Hess: It sounds like you’re saying, in general, Democrats are actually more supportive of charters than Republicans—is that what I’m hearing?
Rees: I’m saying there is strong bipartisan support for charter schools, particularly among parents. Black and Latino Democratic voters are overwhelmingly strong charter supporters; in fact, they are the strongest. All types of Republicans are supporters and, among lawmakers, we do have more Republican than Democratic champions. But the major point I am trying to make is that, on balance, charter schools have more supporters than detractors, period. This is not a Republican or Democrat issue. This is an American issue.
Hess: You mentioned a moment ago that states are enacting charter-friendly legislation. Can you give me a few examples?
Rees: Recent laws passed in Georgia and Indiana will bring facilities and funding equity for existing charters. Iowa, West Virginia, and Wyoming have improved charter school laws by establishing statewide authorizers to allow for rapid expansion and more opportunities for families. We were also pleased to see the steadfast support of Governor Dan McKee of Rhode Island to protect the state from a charter moratorium.
Hess: Looking back over the decades, what would you say are the biggest things the charter movement has gotten wrong and right?

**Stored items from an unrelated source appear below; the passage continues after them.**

(* ===== verification/DagExamples.v ===== *)
(** * DagExamples

    A DAG of two nodes, from its file to its end, in which the hypotheses of the
    theorems of [DagCycle] and [DagSteps] hold, and runs in which DAGMan goes
    wrong: nodes with several procs, and a script that cannot be started. *)
From stdpp Require Import base gmap list sorting relations sets strings.
From Stdlib Require Import ZArith Lia.
From S2P Require Import Prelude PriorityList Dag DagCycle DagInv DagSafe DagStart DagRun DagMain DagBuild DagSteps.
Open Scope Z_scope.
Open Scope condor_scope.

(** The first attempt to write to a log fails, and a node is not submitted again
    while its cluster is in the table. *)
Definition new_cluster (d : Dag) (n : JobID_t) : option Z :=
  match _condorIDHash d !! (500 + n) with None => if n =? -501 then None else Some (500 + n) | Some _ => None end.
Lemma new_cluster_new d n c : new_cluster d n = Some c → c ≠ -1 ∧ _condorIDHash d !! c = None.
Proof. unfold new_cluster. destruct (_ !! _) eqn:E; [done|]. destruct (Z.eqb_spec n (-501)); [done|]. intros [= <-]. split; [lia|done]. Qed.

(** Two PRE and POST scripts at a time, three submitted nodes. *)
Definition ex_cfg : DagConfig := mkConfig 3 0 2 2 100 false false true false 5 6.
Definition ex_world : World :=
  mkWorld (fun d n post => match _scriptPidTable (scriptQ post d) !! (100 + n) with None => Created (100 + n) | Some _ => NoDirectory end)
    (fun _ _ => true) (fun _ _ => true) new_cluster (fun _ _ => true) (fun _ _ k => (0 <? k)%nat) 3 0 false 1.
Lemma ex_world_good : good_world ex_world.
Proof.
  constructor; try done.
  - intros d n. exists 1%nat. split; [lia|done].
  - apply new_cluster_new.
  - intros d n post pid. simpl. destruct (_ !! _) eqn:E; [done|]. by intros [= <-].
Qed.

(** A PRE script, then a node with a POST script, a retry and a category. *)
Definition ex_pre : Job := Job_new <| _scriptPre := Some Script_new |>.
Definition ex_post : Job := Job_new <| _scriptPost := Some Script_new |> <| retry_max := 1 |>.
Definition ex_lines : list line :=
  [JOB 0 ex_pre; JOB 1 ex_post; PARENT_CHILD 0 1; CATEGORY 1 (L "small"); MAXJOBS (L "small") 1].
Lemma ex_new n j : JOB n j ∈ ex_lines → new_job j.
Proof.
  intros H. repeat (apply elem_of_cons in H as [H|H]; [try done; injection H as -> ->; unfold new_job; simpl; split_and!; auto; lia|]).
  by apply not_elem_of_nil in H.
Qed.

Definition state {A} (o : outcome A) : Dag := match o with Done _ d => d | _ => Dag_new end.
Definition ex_step (d : Dag) (a : action) : Dag := state (perform ex_cfg ex_world a d).
Definition ex_built : Dag := state (parse ex_lines Dag_new).
Definition ex_booted : Dag := state (Bootstrap ex_cfg ex_world false [] ex_built).
(** The PRE script of node 0 ends, the node is submitted and its job ends: node 1 is
    ready. *)
Definition ex_first : list action :=
  [ScriptEnd false 100 0; Submit; JobEvent 0 (SubmitEvent true); JobEvent 0 (JobTerminatedEvent 0 true 0 0)].
Definition ex_half : Dag := foldl ex_step ex_booted ex_first.
Definition ex_submitted : Dag := ex_step ex_half Submit.

Lemma ex_booted_reachable : reachable ex_cfg ex_booted.
Proof.
  apply (reach_start ex_cfg ex_world ex_lines ex_built); [apply ex_world_good|apply ex_new|by vm_compute|left; by vm_compute|by vm_compute].
Qed.
Lemma ex_reach d a : reachable ex_cfg d → enabled a d → perform ex_cfg ex_world a d = Done tt (ex_step d a) → reachable ex_cfg (ex_step d a).
Proof. intros Hr He Hs. by apply (reach_step ex_cfg ex_world a d); [|apply ex_world_good|..]. Qed.
Ltac ex_run := repeat (apply ex_reach; [|vm_compute; eauto 10|vm_compute; reflexivity]).
Lemma ex_half_reachable : reachable ex_cfg ex_half.
Proof. unfold ex_half, ex_first, foldl. ex_run. apply ex_booted_reachable. Qed.
Lemma ex_submitted_reachable : reachable ex_cfg ex_submitted.
Proof. unfold ex_submitted. ex_run. apply ex_booted_reachable. Qed.

(** ** Witnesses *)

Lemma dagman_safe_witness :
  (∃ d', perform ex_cfg ex_world (ScriptEnd false 100 256) ex_booted = Done tt d' ∧ reachable ex_cfg d') ∨
  (∃ code d', perform ex_cfg ex_world (ScriptEnd false 100 256) ex_booted = Exit code d').
Proof.
  apply (dagman_safe ex_cfg ex_world (ScriptEnd false 100 256) ex_booted);
    [apply ex_booted_reachable|apply ex_world_good|vm_compute; eauto].
Defined.

Lemma bootstrap_safe_witness :
  (∃ d', Bootstrap ex_cfg ex_world false [] ex_built = Done true d' ∧ reachable ex_cfg d') ∨
  (∃ code d', Bootstrap ex_cfg ex_world false [] ex_built = Exit code d').
Proof.
  apply (bootstrap_safe ex_cfg ex_world ex_lines ex_built); [apply ex_world_good|apply ex_new|by vm_compute|left; by vm_compute].
Defined.

Lemma dagman_counters_witness :
  _numNodesDone ex_half = 1 ∧ Z.of_nat (size (filter (fun kv => _Status kv.2 = STATUS_DONE) (_nodeIDHash ex_half))) = 1.
Proof.
  pose proof (dagman_counters ex_cfg ex_half ex_half_reachable) as [[H _] _]. split; [by vm_compute|]. rewrite <- H. by vm_compute.
Defined.

Lemma dagman_order_witness : ∃ jp, _nodeIDHash ex_submitted !! 0 = Some jp ∧ _Status jp = STATUS_DONE.
Proof.
  destruct (_nodeIDHash ex_submitted !! 1) as [j|] eqn:Hj; [|by vm_compute in Hj].
  apply (dagman_order ex_cfg ex_submitted 1 j 0); [apply ex_submitted_reachable|done|..]; vm_compute in Hj; injection Hj as <-.
  - by apply (bool_decide_unpack _); vm_compute.
  - right. by apply (bool_decide_unpack _); vm_compute.
Defined.

Lemma dagman_limits_witness : _numJobsSubmitted ex_submitted ≤ _maxJobsSubmitted ex_cfg.
Proof. destruct (dagman_limits ex_cfg ex_submitted ex_submitted_reachable) as [H _]. exact (H eq_refl). Defined.


(** A cycle that no node without parents reaches. *)
Definition ex_cycle : Dag :=
  state (parse [JOB 0 Job_new; JOB 1 Job_new; JOB 2 Job_new; PARENT_CHILD 1 2; PARENT_CHILD 2 1] Dag_new).
Lemma ex_cycle_built : built ex_cycle.
Proof.
  apply (parse_built [JOB 0 Job_new; JOB 1 Job_new; JOB 2 Job_new; PARENT_CHILD 1 2; PARENT_CHILD 2 1] Dag_new);
    [|apply built_new|by vm_compute].
  intros n j H. repeat (apply elem_of_cons in H as [H|H]; [try done; injection H as -> ->; unfold new_job; simpl; split_and!; auto; lia|]).
  by apply not_elem_of_nil in H.
Qed.
Lemma isCycle_correct_witness : ∃ b d', isCycle ex_cycle = Done b d' ∧ (b = true ↔ cyclic (graph_of ex_cycle)).
Proof.
  destruct (isCycle_correct ex_cycle) as (b & d' & H1 & H2 & _); [apply ex_cycle_built| |eauto].
  intros n j Hn. apply (b_nodes _ _ _ ex_cycle_built n j Hn).
Defined.

(** ** Runs that go wrong *)

(** A node with two procs, its retries, and a job that fails before one that
    succeeds. *)
Definition two_procs (retry : Z) (last : ULogEvent) : D unit :=
  parse [JOB 0 (Job_new <| retry_max := retry |>)] ≫= fun _ =>
  Bootstrap ex_cfg ex_world false [];; SubmitReadyJobs ex_cfg ex_world;;
  for_each [SubmitEvent true; SubmitEvent true; JobTerminatedEvent 0 true 1 0; last] (ProcessOneEvent ex_cfg ex_world false 0).

(** A failure is not counted.  When the first proc of a node with two procs fails
    and the last one ends with success, the node has failed, and nothing is left to
    run, but [_numNodesFailed] is 0: [DoneFailed] does not hold, and [DoneCycle] holds
    for a DAG of one node that has no cycle, so that DAGMan looks for a cycle and
    ends with an error instead of a failed node. *)
Theorem two_procs_failure_lost : ∃ d j, two_procs 0 (JobTerminatedEvent 1 true 0 0) Dag_new = Done tt d ∧
  _nodeIDHash d !! 0 = Some j ∧ _Status j = STATUS_ERROR ∧ _numNodesFailed d = 0 ∧ FinishedRunning true d = true ∧
  DoneFailed true d = false ∧ DoneCycle true d = true ∧ ∃ d', isCycle d = Done false d'.
Proof. eexists _, _. split; [vm_compute; reflexivity|]. split; [vm_compute; reflexivity|]. split_and!; [by vm_compute..|]. eexists. vm_compute. reflexivity. Qed.

(** A retry while procs are queued.  When the first proc of a node with retries
    fails, the node is restarted although its other proc is still in the queue; when
    this one is removed the node is restarted again and is twice in the ready queue,
    and the next [SubmitReadyJobs] finds a node that is not ready and aborts. *)
Theorem two_procs_retry_aborts : ∃ d, two_procs 3 (JobAbortedEvent 1) Dag_new = Done tt d ∧
  items (_readyQ d) = [0; 0] ∧ SubmitReadyJobs ex_cfg ex_world d = Abort.
Proof. eexists. split; [vm_compute; reflexivity|]. split; by vm_compute. Qed.

(** One PRE script at a time; the script of node 1 cannot be started. *)
Definition one_script : DagConfig := mkConfig 3 0 1 1 100 false false true false 5 6.
Definition no_script : World :=
  mkWorld (fun d n post => if decide (n = 1) then NoDirectory else BackgroundRun ex_world d n post)
    (fun _ _ => true) (fun _ _ => true) new_cluster (fun _ _ => true) (fun _ _ k => (0 <? k)%nat) 3 0 false 1.
Lemma no_script_good : good_world no_script.
Proof.
  constructor; try done; try apply ex_world_good. intros d n post pid. simpl. case_decide; [done|]. apply (g_pid _ ex_world_good).
Qed.
Definition three_lines : list line := [JOB 0 ex_pre; JOB 1 ex_pre; JOB 2 ex_pre].
Definition three_built : Dag := state (parse three_lines Dag_new).
Definition three_booted : Dag := state (Bootstrap one_script no_script false [] three_built).
Definition stuck : Dag := state (perform one_script no_script (ScriptEnd false 100 256) three_booted).

(** A script that cannot be started stops the others.  When a PRE script ends and
    the next waiting one cannot be started, the one after it is not tried: no script
    runs, one waits, nothing is submitted, ready or in the log, no script will end,
    and neither the timer nor the log changes the state any more.  DAGMan is not
    finished and waits for ever. *)
Theorem waiting_scripts_stuck : reachable one_script stuck ∧
  _waitingQueue (_preScriptQ stuck) = [2] ∧ _scriptPidTable (_preScriptQ stuck) = ∅ ∧ _scriptPidTable (_postScriptQ stuck) = ∅ ∧
  _numJobsSubmitted stuck = 0 ∧ FinishedRunning true stuck = false ∧
  (∀ a, a ∈ [Submit; LogEvent; End_] → perform one_script no_script a stuck = Done tt stuck).
Proof.
  split.
  - apply (reach_step one_script no_script (ScriptEnd false 100 256) three_booted); [|apply no_script_good|vm_compute; eauto|by vm_compute].
    apply (reach_start one_script no_script three_lines three_built); [apply no_script_good| |by vm_compute|left; by vm_compute|by vm_compute].
    intros n j H. repeat (apply elem_of_cons in H as [H|H]; [try done; injection H as -> ->; unfold new_job; simpl; split_and!; auto; lia|]).
    by apply not_elem_of_nil in H.
  - split_and!; [by vm_compute..|]. intros a Ha. repeat (apply elem_of_cons in Ha as [->|Ha]; [by vm_compute|]). by apply not_elem_of_nil in Ha.
Qed.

Rees: Our sector has demonstrated that the achievement gap can be closed, and it has effectively disrupted the public education system, but we need to be better storytellers. We have often relied on policy wonks and researchers to convey the benefits of charter schools and successes of our children and teachers, while forgetting to leverage the voices and stories of our communities. We will continue lifting students and school leaders like our 30 Under 30 Changemakers to show the country what public charters are and can do for all students, and especially our Black, Brown, and underserved students. There simply is no other education model that works as well as a high-performing charter school when serving students who have struggled academically or are members of underrepresented communities. That’s what truly matters, and that’s what we need to communicate.
This interview has been edited and condensed for clarity.